Migranti, ecco dove sbarcano: Messina e Reggio Calabria tra i porti presi d’assalto

Migranti, in calo il numero degli sbarchi nel nostro Paese, ma Messina e Reggio Calabria restano i porti presi d'assalto

Secondo i dati del ministero dell’Interno da gennaio 2018 ad oggi sono in calo i numeri degli sbarchi. Precisamente ad oggi gli sbarchi sono scesi del 77,4%, a fronte del 72, 64% rispetto al 2017. Sulle nostre coste i migranti provenienti dalla Libia sono stati 9.832, un dato in calo dell’84% rispetto al 2017 e dell’81,37% rispetto al 2016. E Messina e Reggio Calabria sono tra i porti più interessati dagli sbarchi. Precisamente, dal 1 gennaio ad oggi gli arrivi a Messina sono stati 2273 e 271 a Reggio Calabria.
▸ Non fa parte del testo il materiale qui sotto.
(** [int(s)] in base ten: surrounding white space, an optional sign,
    digits; a text of more digits than the limit is refused. *)
Definition py_int (s : string) : Result Z :=
  let body := strip s in
  let parsed :=
    match body with
    | String "-" rest => option_map Z.opp (digits rest 0 false)
    | String "+" rest => digits rest 0 false
    | _ => digits body 0 false
    end in
  match parsed with
  | Some z => if max_str_digits <? digit_count body
              then Raise (ValueError_int s) else Return z
  | None => Raise (ValueError_int s)
  end.

(** One or two decimal digits, the shape a [strptime] field takes. *)
Definition field2 (s : string) : option Z :=
  match s with
  | String a EmptyString =>
      if is_digit a then Some (digit_value a) else None
  | String a (String b EmptyString) =>
      if (is_digit a && is_digit b)%bool
      then Some (digit_value a * 10 + digit_value b) else None
  | _ => None
  end.

End Text.

(** ** Clock times *)

Module Clock.

(** A pandas [Timestamp] at the resolution the script reads. *)
Record Timestamp : Type := mkTimestamp {
  year : Z; month : Z; day : Z;
  hour : Z; minute : Z; second : Z
}.

#[export] Instance Timestamp_eq_dec : EqDecision Timestamp.
Proof. solve_decision. Defined.

Definition compare (a b : Timestamp) : comparison :=
  match year a ?= year b with
  | Eq => match month a ?= month b with
          | Eq => match day a ?= day b with
                  | Eq => match hour a ?= hour b with
                          | Eq => match minute a ?= minute b with
                                  | Eq => second a ?= second b
                                  | c => c
                                  end
                          | c => c
                          end
                  | c => c
                  end
          | c => c
          end
  | c => c
  end.

Definition Qgt_bool (a b : Q) : bool := negb (Qle_bool a b).

(** [is_within_window], lines 97-107, with exact minutes; the comparison
    in binary64 is [is_within_window_float] below. A target too large for a
    binary64 number, which the interpreter refuses with OverflowError, is
    outside this model. *)
Definition is_within_window (dt : Timestamp) (target_h target_m : Z) : bool :=
  let dt_minutes :=
    (inject_Z (hour dt * 60 + minute dt) + inject_Z (second dt) / 60)%Q in
  let target_minutes := inject_Z (target_h * 60 + target_m) in
  let diff := Qabs (dt_minutes - target_minutes) in
  let diff := if Qgt_bool diff (inject_Z (12 * 60))
              then (inject_Z (24 * 60) - diff)%Q else diff in
  Qle_bool diff (75 # 10).

(** The same lines evaluated in binary64, as the interpreter does: the
    integers are converted exactly, the division, the sums and the
    differences are rounded. *)
Fixpoint float_of_positive (p : positive) : float :=
  match p with
  | xH => 1%float
  | xO p' => PrimFloat.mul 2 (float_of_positive p')
  | xI p' => PrimFloat.add (PrimFloat.mul 2 (float_of_positive p')) 1
  end.

Definition float_of_Z (z : Z) : float :=
  match z with
  | Z0 => 0%float
  | Zpos p => float_of_positive p
  | Zneg p => PrimFloat.opp (float_of_positive p)
  end.

Definition is_within_window_float (dt : Timestamp) (target_h target_m : Z) : bool :=
  let dt_minutes :=
    PrimFloat.add (float_of_Z (hour dt * 60 + minute dt))
                  (PrimFloat.div (float_of_Z (second dt)) 60) in
  let target_minutes := float_of_Z (target_h * 60 + target_m) in
  let diff := PrimFloat.abs (PrimFloat.sub dt_minutes target_minutes) in
  let diff := if PrimFloat.ltb (float_of_Z (12 * 60)) diff
              then PrimFloat.sub (float_of_Z (24 * 60)) diff else diff in
  PrimFloat.leb diff 7.5.

(** The two tests give the same answer at every second of a day. *)
Definition upto (n : nat) : list Z := map Z.of_nat (seq 0 n).

Definition float_agrees_all_day (target_h target_m : Z) : bool :=
  forallb (fun h =>
    forallb (fun m =>
      forallb (fun s =>
        Bool.eqb (is_within_window_float (mkTimestamp 0 0 0 h m s) target_h target_m)
                 (is_within_window (mkTimestamp 0 0 0 h m s) target_h target_m))
        (upto 60)) (upto 60)) (upto 24).

(** [target_hour, target_minute = map(int, timeutc.split(':'))], line 58. *)
Definition parse_timeutc (timeutc : string) : Result (Z * Z) :=
  match Text.split ":" timeutc with
  | [h; m] =>
      rbind (Text.py_int h) (fun target_hour =>
      rbind (Text.py_int m) (fun target_minute =>
      Return (target_hour, target_minute)))
  | h :: m :: x :: _ =>
      (* the unpacking asks the iterator for a third value *)
      rbind (Text.py_int h) (fun _ =>
      rbind (Text.py_int m) (fun _ =>
      rbind (Text.py_int x) (fun _ =>
      Raise ValueError_too_many)))
  | [h] => rbind (Text.py_int h) (fun _ => Raise (ValueError_too_few 1))
  | [] => Raise (ValueError_too_few 0)
  end.

(** The clock part of the format ['%Y-%m-%d %H:%M']: the blank of the
    format takes the white space that [text] starts with; then an hour
    field of one or two digits up to 23, a colon, a minute field of one or
    two digits up to 59, and nothing else. *)
Definition strptime_HM (text : string) : option (Z * Z) :=
  match Text.split ":" (Text.lstrip text) with
  | [h; m] =>
      match Text.field2 h, Text.field2 m with
      | Some H, Some M =>
          if ((H <=? 23) && (M <=? 59))%bool then Some (H, M) else None
      | _, _ => None
      end
  | _ => None
  end.

(** [pd.to_datetime(day.strftime('%Y-%m-%d') + ' ' + timeutc,
    format='%Y-%m-%d %H:%M')], lines 117-120, for one timestamp: the day
    is printed and read back, the clock comes from [timeutc]. *)
Definition at_requested_time (dt : Timestamp) (timeutc : string)
  : Result Timestamp :=
  match strptime_HM timeutc with
  | Some (H, M) =>
      Return {| year := year dt; month := month dt; day := day dt;
                hour := H; minute := M; second := 0 |}
  | None => Raise (ValueError_format timeutc)
  end.

End Clock.

(** ** Tables *)

Module Table.
Import Clock.

Inductive dtype : Type := Number | Datetime | Object.

(** A cell; [NA] stands for NaN, None and NaT alike. *)
Inductive cell : Type :=
  | Num (q : Q)
  | Str (s : string)
  | Time (t : Timestamp)
  | NA.

Record Frame : Type := mkFrame {
  columns : list (string * dtype);
  rows : list (gmap string cell)
}.

Definition cell_at (c : string) (r : gmap string cell) : cell :=
  default NA (r !! c).

Definition labels (f : Frame) : list string := map fst (columns f).

Definition mem (c : string) (cs : list string) : bool :=
  existsb (String.eqb c) cs.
Dei 14. 441 migranti arrivati in Italia, il 20% è di nazionalità tunisina, il 16% eritrea. In calo il numero dei minori stranieri non accompagnati sbarcati nel nostro Paese: ono stati 2.171 a fronte dei 15.779 dello stesso periodo del 2017 e dei 25.846 del 2016.  12.719 in totale i migranti sbarcati nel nostro Paese e ricollocati in altri paesi europei e tra loro ci sono anche 1.168 minori accompagnati.  23 migranti attendono di essere trasferiti in Germania, Austria, Francia, Paesi Bassi e Slovenia. Altri 3,  saranno ricollocati in Portogallo, per loro è già stata completata l’istruttoria di trasferimento, si attende  risposta dallo Stato membro individuato. Dal primo gennaio i porti presi d’assalto dunque stati sono stati Pozzallo (2.457 migranti), Augusta (2.284), Messina (2.273), Catania (1.853), Trapani (1.509), Lampedusa (1.057), Palermo (809), Porto Empedocle (492), Crotone (330) e Reggio Calabria (271).